Carol Callan

Career information
- College: William Woods University University of Colorado Boulder
- Women's Basketball Hall of Fame

= Carol Callan =

American basketball executive

Carol Callan (nee Leimer) is an American basketball executive. She is the first female President of the International Basketball Federation (FIBA) Americas and director of the United States women's national basketball team. Under her guidance, she has helped lead the United States to six consecutive Olympic gold medals from 1996 until 2012 and four World Championships. In 2020, Callan was inducted into the Women's Basketball Hall of Fame as a contributor. Callan is a current member of the FIBA Central Board, FIBA's highest executive body.

==Early life and education==
Callan earned her Bachelor of Arts degree in Mathematics and Physical Education from William Woods University, where she graduated from in 1975. She played one season with the Owls basketball team in 1974, recording an average of 16.75 points per game and totaling 201 points. She then enrolled at the University of Colorado Boulder for a dual Master's degree in business administration and physical education.

==Career==
Upon graduating from the University of Colorado Boulder (CU), Callan accepted a director of athletics and activities position at Fairview High School from 1986 until 1995 and worked there as an assistant principal for two years. As Fairview High School’s girls’ basketball coach, Callan led them to the 4A State Championship in 1985. During her time at the school, she also sat on the USA Basketball's Executive Committee and chaired the Women's Coach and Player Selection Committee. Callan left Fairview High School in 1995 to accept a paid job at USA Basketball's Colorado Springs-based organization.
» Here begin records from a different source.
Lemma is_readonly_spec l name : NoDup (map v_name l) ->
  (match split_env l name with Some (_, v, _) => truthy (Z.land (v_flags v) ENV_FLG_READONLY) | None => false end) = is_readonly (to_map l) name.
Proof.
  intros Hn. unfold is_readonly. destruct (split_env l name) as [[[a v] b]|] eqn:E.
  - destruct (split_env_some _ _ _ _ _ E) as (-> & <- & _). by destruct (to_map_lookup_middle a v b Hn) as [-> _].
  - by rewrite (to_map_none _ _ (split_env_none _ _ E)).
Qed.

Lemma names_absent a v b : NoDup (map v_name (a ++ v :: b)) -> Forall (fun w => v_name w <> v_name v) (a ++ b).
Proof.
  intros H. destruct (NoDup_middle v_name a v b H) as [Hn _]. apply Forall_forall. intros w Hw E. apply Hn. rewrite <- E.
  by apply list_elem_of_fmap_2.
Qed.

Lemma to_map_snoc l v : NoDup (map v_name (l ++ [v])) -> to_map (l ++ [v]) = <[v_name v := (v_flags v, v_value v)]> (to_map l).
Proof. intros H. by rewrite to_map_middle, app_nil_r. Qed.

Lemma env_setenv_spec s other name value flags : env_ok s other -> var_size name value < 2 ^ 29 ->
  exists rc s', env_setenv s name value flags = Some (rc, s') /\ env_ok s' other /\
    env_spec (to_map (env_envvars s)) (EnvSet name value flags) rc (to_map (env_envvars s')) /\
    cfe_startflags s' = cfe_startflags s /\
    (forall L, has_room (kmempool s) L -> 2 * var_size name value + 80 <= L ->
       rc <> CFE_ERR_NOMEM /\ has_room (kmempool s') (L - var_size name value - 40)).
Proof.
  intros Hok Hsz. unfold env_setenv. pose proof (eo_names _ _ Hok) as Hnames. rewrite (is_readonly_spec _ _ Hnames).
  destruct (negb (truthy (Z.land flags ENV_FLG_ADMIN)) && is_readonly (to_map (env_envvars s)) name) eqn:Ero.
  { apply andb_true_iff in Ero as [E1 E2]. apply negb_true_iff in E1. unfold truthy in E1. apply negb_false_iff, Z.eqb_eq in E1.
    exists CFE_ERR_ENVREADONLY, s. split; [done|]. split; [done|]. split; [by constructor|]. split; [done|].
    intros L HL H. split; [done|]. apply (has_room_le _ L); [unfold var_size, sizeof_envvar; lia|done]. }
  assert (Hallow : is_readonly (to_map (env_envvars s)) name = false \/ Z.land flags ENV_FLG_ADMIN <> 0).
  { apply andb_false_iff in Ero as [E|E]; [right|by left]. apply negb_false_iff in E. unfold truthy in E. by apply negb_true_iff, Z.eqb_neq in E. }
  assert (Hmid : exists s1, (match split_env (env_envvars s) name with
      | None => Some s
      | Some (a, v, b) => let? pool := kfree (kmempool s) (v_ptr v) in Some (Env pool (a ++ b) (cfe_startflags s))
      end) = Some s1 /\ env_ok s1 other /\ Forall (fun w => v_name w <> name) (env_envvars s1) /\
      to_map (env_envvars s1) = delete name (to_map (env_envvars s)) /\ cfe_startflags s1 = cfe_startflags s /\
      forall L, has_room (kmempool s) L -> has_room (kmempool s1) L).
  { destruct (split_env (env_envvars s) name) as [[[a v] b]|] eqn:E.
    - destruct (split_env_some _ _ _ _ _ E) as (Hl & <- & _).
      destruct (env_remove s other a v b Hok Hl) as (pool & -> & Hok1 & Hr). eexists. split; [reflexivity|]. split; [done|]. cbn.
      rewrite Hl in Hnames |- *. split; [by apply names_absent|]. split; [|done]. by destruct (to_map_lookup_middle a v b Hnames) as [_ ->].
    - exists s. split; [done|]. split; [done|]. split; [by apply split_env_none|]. split; [|done].
      symmetry. apply delete_id, to_map_none, split_env_none, E. }
  destruct Hmid as (s1 & -> & Hok1 & Hnew & Hmap & Hfl & Hroom). cbn [option_bind].
  pose proof (env_append s1 other name value flags Hok1 Hsz Hnew) as Hap.
  destruct (kmalloc (kmempool s1) _ 0) as [p pool]. destruct Hap as [HL Hap]. destruct (Z.eqb_spec p 0) as [Hz|Hz].
  - do 2 eexists. split; [reflexivity|]. split; [done|]. split; [cbn [env_envvars]; rewrite Hmap; by constructor|]. split; [done|].
    intros L H1 H2. destruct (HL L H2 (Hroom L H1)). congruence.
  - do 2 eexists. split; [reflexivity|]. split; [done|]. cbn [env_envvars cfe_startflags]. rewrite to_map_snoc by apply (eo_names _ _ Hap).
    cbn [v_name v_flags v_value]. rewrite Hmap, insert_delete_eq.
    split; [by constructor|]. split; [done|]. intros L H1 H2. split; [done|]. by apply HL, Hroom.
Qed.

Lemma env_delenv_spec s other name : env_ok s other ->
  exists rc s', env_delenv s name = Some (rc, s') /\ env_ok s' other /\
    env_spec (to_map (env_envvars s)) (EnvDel name) rc (to_map (env_envvars s')).
Proof.
  intros Hok. unfold env_delenv. pose proof (eo_names _ _ Hok) as Hnames. pose proof (is_readonly_spec _ name Hnames) as Hro.
  destruct (split_env (env_envvars s) name) as [[[a v] b]|] eqn:E.
  - rewrite Hro. destruct (is_readonly (to_map (env_envvars s)) name) eqn:Er; cbn [negb].
    + do 2 eexists. split; [reflexivity|]. split; [done|]. by constructor.
    + destruct (split_env_some _ _ _ _ _ E) as (Hl & <- & _). destruct (env_remove s other a v b Hok Hl) as (pool & -> & Hok1 & _).
      do 2 eexists. split; [reflexivity|]. split; [done|]. cbn [env_envvars]. rewrite Hl in Hnames, Er |- *.
      destruct (to_map_lookup_middle a v b Hnames) as [_ <-]. by constructor.
  - do 2 eexists. split; [reflexivity|]. split; [done|].
    rewrite <- (delete_id (to_map (env_envvars s)) name) at 2 by (by apply to_map_none, split_env_none). by constructor.
Qed.

Fixpoint env_run (s : env_state) (os : list env_op) : option (list Z * env_state) :=
  match os with
  | [] => Some ([], s)
  | o :: os =>
      let? (rc, s) := env_step s o in
      let? (rcs, s) := env_run s os in
      Some (rc :: rcs, s)
  end.

Inductive env_specs : gmap bytes (Z * bytes) -> list env_op -> list Z -> gmap bytes (Z * bytes) -> Prop :=
  | specs_nil m : env_specs m [] [] m
  | specs_cons m o rc m1 os rcs m2 : env_spec m o rc m1 -> env_specs m1 os rcs m2 -> env_specs m (o :: os) (rc :: rcs) m2.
As director of the United States women's national basketball team since 1996, she has helped lead the United States to six consecutive Olympic gold medals from 1996 until 2012 and four World Championships. Since her start, the women's national team has a record of 100–1 in World Cup and Olympic competition. She also provided color commentary on CU radio broadcasts and chaired several national team committed including the National Team Steering Committee, National Team Player Selection Committee, and the Developmental National Team Committee for USA Basketball.

In recognition of her efforts, Callan was inducted into the Sportswomen of Colorado Hall of Fame in 2009 and received the 2019 Naismith Outstanding Contributor to Women’s Basketball award. In 2020, she was indicted into the Women's Basketball Hall of Fame as a contributor and became the first female President of the International Basketball Federation (FIBA) Americas.